[Your task]
Go through the data from its first line and retype each line, stopping once the line containing "every operation that" has been retyped.

Start of Block

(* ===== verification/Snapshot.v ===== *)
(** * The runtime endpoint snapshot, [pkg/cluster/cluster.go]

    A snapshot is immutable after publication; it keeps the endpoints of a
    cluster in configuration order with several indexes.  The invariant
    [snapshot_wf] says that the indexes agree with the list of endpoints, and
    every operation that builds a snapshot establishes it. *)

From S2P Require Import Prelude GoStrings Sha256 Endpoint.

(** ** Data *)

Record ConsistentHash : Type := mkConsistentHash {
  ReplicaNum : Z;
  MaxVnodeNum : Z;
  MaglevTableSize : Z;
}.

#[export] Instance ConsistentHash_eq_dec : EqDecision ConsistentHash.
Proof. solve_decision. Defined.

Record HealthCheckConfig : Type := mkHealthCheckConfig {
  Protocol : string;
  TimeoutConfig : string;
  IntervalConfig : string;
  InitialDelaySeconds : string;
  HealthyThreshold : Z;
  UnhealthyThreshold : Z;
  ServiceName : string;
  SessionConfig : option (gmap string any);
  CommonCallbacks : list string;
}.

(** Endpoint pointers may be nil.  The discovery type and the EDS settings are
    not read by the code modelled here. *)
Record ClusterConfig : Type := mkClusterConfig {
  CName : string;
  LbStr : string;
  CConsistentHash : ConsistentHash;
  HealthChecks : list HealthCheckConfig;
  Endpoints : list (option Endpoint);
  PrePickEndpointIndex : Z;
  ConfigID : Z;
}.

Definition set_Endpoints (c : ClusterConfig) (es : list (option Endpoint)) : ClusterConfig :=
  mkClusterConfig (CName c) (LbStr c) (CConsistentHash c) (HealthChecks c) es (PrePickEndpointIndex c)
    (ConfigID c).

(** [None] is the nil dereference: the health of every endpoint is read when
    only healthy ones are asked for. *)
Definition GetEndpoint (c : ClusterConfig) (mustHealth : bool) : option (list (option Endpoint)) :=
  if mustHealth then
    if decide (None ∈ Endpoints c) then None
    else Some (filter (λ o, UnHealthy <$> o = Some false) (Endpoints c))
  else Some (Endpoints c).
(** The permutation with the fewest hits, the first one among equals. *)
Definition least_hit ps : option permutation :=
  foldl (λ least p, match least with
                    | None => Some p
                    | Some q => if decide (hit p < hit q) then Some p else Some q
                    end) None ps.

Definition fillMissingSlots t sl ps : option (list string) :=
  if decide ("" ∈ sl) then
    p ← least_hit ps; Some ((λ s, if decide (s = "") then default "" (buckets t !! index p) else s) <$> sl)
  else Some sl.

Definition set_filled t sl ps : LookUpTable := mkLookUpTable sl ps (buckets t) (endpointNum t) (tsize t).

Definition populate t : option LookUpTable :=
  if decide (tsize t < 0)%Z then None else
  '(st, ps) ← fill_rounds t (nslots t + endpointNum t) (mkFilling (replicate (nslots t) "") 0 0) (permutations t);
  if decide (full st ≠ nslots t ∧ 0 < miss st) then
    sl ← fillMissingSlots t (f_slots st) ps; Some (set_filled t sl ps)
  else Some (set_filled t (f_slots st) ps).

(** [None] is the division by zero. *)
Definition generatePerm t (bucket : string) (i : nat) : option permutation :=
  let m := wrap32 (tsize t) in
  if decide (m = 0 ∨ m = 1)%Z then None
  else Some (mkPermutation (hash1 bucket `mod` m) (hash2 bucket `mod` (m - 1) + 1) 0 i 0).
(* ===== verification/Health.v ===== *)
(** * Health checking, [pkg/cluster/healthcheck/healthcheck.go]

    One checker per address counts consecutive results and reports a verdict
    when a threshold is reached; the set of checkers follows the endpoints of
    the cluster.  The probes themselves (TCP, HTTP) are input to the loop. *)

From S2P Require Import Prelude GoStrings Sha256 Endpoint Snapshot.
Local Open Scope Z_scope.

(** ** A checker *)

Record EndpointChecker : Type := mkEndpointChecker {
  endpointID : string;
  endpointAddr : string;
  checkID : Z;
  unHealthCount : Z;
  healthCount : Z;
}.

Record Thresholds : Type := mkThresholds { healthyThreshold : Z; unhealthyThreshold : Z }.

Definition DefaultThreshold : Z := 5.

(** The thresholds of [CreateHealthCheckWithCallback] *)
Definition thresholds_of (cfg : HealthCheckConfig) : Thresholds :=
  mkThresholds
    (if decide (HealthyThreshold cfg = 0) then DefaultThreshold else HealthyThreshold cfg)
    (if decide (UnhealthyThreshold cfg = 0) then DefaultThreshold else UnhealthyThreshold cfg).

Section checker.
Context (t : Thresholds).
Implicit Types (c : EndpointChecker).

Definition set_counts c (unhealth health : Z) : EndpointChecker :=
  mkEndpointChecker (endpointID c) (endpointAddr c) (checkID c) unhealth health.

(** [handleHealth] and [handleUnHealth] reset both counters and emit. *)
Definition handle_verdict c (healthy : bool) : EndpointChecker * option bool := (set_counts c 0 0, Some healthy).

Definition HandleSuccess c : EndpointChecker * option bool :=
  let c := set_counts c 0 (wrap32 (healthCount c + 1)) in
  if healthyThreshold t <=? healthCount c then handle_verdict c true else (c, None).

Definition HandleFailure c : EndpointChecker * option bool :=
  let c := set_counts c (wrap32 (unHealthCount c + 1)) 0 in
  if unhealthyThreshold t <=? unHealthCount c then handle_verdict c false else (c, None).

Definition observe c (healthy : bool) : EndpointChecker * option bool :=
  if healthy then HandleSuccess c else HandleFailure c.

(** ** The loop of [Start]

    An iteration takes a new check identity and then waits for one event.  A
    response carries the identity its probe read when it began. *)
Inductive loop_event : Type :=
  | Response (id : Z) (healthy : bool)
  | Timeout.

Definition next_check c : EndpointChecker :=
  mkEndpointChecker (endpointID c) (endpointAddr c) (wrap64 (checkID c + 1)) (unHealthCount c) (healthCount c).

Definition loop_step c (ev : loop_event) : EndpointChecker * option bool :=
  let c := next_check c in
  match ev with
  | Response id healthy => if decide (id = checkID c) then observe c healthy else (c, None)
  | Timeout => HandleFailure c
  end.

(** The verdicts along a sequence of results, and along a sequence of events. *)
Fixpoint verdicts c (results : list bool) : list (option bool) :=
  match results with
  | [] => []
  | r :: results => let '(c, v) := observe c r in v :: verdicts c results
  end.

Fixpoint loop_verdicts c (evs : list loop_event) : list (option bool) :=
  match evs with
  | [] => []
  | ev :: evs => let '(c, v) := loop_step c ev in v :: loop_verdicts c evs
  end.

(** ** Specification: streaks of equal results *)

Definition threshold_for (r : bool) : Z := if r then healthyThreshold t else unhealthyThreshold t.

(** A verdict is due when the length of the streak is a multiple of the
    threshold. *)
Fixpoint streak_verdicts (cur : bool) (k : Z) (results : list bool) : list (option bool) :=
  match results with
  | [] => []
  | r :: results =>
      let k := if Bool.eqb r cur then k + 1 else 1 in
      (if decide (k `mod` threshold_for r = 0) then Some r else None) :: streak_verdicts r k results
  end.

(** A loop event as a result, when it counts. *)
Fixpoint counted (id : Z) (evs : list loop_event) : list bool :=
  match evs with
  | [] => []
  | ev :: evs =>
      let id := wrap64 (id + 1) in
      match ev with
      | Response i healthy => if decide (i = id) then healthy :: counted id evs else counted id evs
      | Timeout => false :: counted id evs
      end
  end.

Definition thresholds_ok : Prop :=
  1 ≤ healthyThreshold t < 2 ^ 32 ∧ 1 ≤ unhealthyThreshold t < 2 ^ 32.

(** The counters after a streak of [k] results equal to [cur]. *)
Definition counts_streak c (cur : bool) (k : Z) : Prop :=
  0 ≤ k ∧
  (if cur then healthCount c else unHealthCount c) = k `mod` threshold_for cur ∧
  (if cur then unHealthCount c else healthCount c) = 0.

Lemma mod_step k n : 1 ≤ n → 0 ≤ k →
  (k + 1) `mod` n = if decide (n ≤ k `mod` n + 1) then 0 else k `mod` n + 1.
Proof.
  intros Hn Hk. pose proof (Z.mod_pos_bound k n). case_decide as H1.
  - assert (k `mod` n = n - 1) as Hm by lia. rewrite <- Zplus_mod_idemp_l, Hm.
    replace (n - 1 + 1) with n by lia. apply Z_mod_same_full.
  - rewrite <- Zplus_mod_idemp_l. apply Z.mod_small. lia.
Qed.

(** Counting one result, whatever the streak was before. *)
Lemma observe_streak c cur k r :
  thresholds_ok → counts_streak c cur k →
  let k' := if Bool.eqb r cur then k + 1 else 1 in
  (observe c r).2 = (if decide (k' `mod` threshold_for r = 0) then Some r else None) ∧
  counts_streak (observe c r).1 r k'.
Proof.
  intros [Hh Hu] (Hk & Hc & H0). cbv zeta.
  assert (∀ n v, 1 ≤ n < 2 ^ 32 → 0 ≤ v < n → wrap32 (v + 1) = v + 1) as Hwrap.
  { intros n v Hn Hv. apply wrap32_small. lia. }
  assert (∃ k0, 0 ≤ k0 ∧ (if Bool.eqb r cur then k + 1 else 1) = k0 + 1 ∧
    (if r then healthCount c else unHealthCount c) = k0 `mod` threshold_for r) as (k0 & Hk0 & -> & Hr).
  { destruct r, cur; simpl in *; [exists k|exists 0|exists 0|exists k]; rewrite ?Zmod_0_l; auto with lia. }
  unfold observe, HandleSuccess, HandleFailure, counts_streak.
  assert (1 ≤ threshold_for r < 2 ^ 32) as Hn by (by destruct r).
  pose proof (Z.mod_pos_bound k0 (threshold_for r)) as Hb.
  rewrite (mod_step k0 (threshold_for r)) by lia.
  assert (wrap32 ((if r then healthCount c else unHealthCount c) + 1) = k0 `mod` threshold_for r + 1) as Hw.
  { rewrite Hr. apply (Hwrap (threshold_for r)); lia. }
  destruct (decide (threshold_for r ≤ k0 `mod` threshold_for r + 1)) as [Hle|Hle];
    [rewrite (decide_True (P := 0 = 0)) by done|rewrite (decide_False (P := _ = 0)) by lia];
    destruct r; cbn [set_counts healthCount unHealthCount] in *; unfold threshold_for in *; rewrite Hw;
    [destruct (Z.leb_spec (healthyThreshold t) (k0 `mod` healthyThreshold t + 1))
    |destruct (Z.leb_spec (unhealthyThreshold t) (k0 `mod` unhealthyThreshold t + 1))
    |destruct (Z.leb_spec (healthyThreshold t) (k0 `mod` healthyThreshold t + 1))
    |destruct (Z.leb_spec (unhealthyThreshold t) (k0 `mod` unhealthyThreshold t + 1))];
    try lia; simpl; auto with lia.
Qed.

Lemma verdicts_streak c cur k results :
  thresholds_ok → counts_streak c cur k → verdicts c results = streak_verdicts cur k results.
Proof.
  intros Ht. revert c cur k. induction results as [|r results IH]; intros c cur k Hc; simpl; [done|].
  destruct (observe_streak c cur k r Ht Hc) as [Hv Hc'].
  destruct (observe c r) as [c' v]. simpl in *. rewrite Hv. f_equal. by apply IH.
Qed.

End of Block

[Reply]
(* ===== verification/Snapshot.v ===== *)
(** * The runtime endpoint snapshot, [pkg/cluster/cluster.go]

    A snapshot is immutable after publication; it keeps the endpoints of a
    cluster in configuration order with several indexes.  The invariant
    [snapshot_wf] says that the indexes agree with the list of endpoints, and
    every operation that builds a snapshot establishes it. *)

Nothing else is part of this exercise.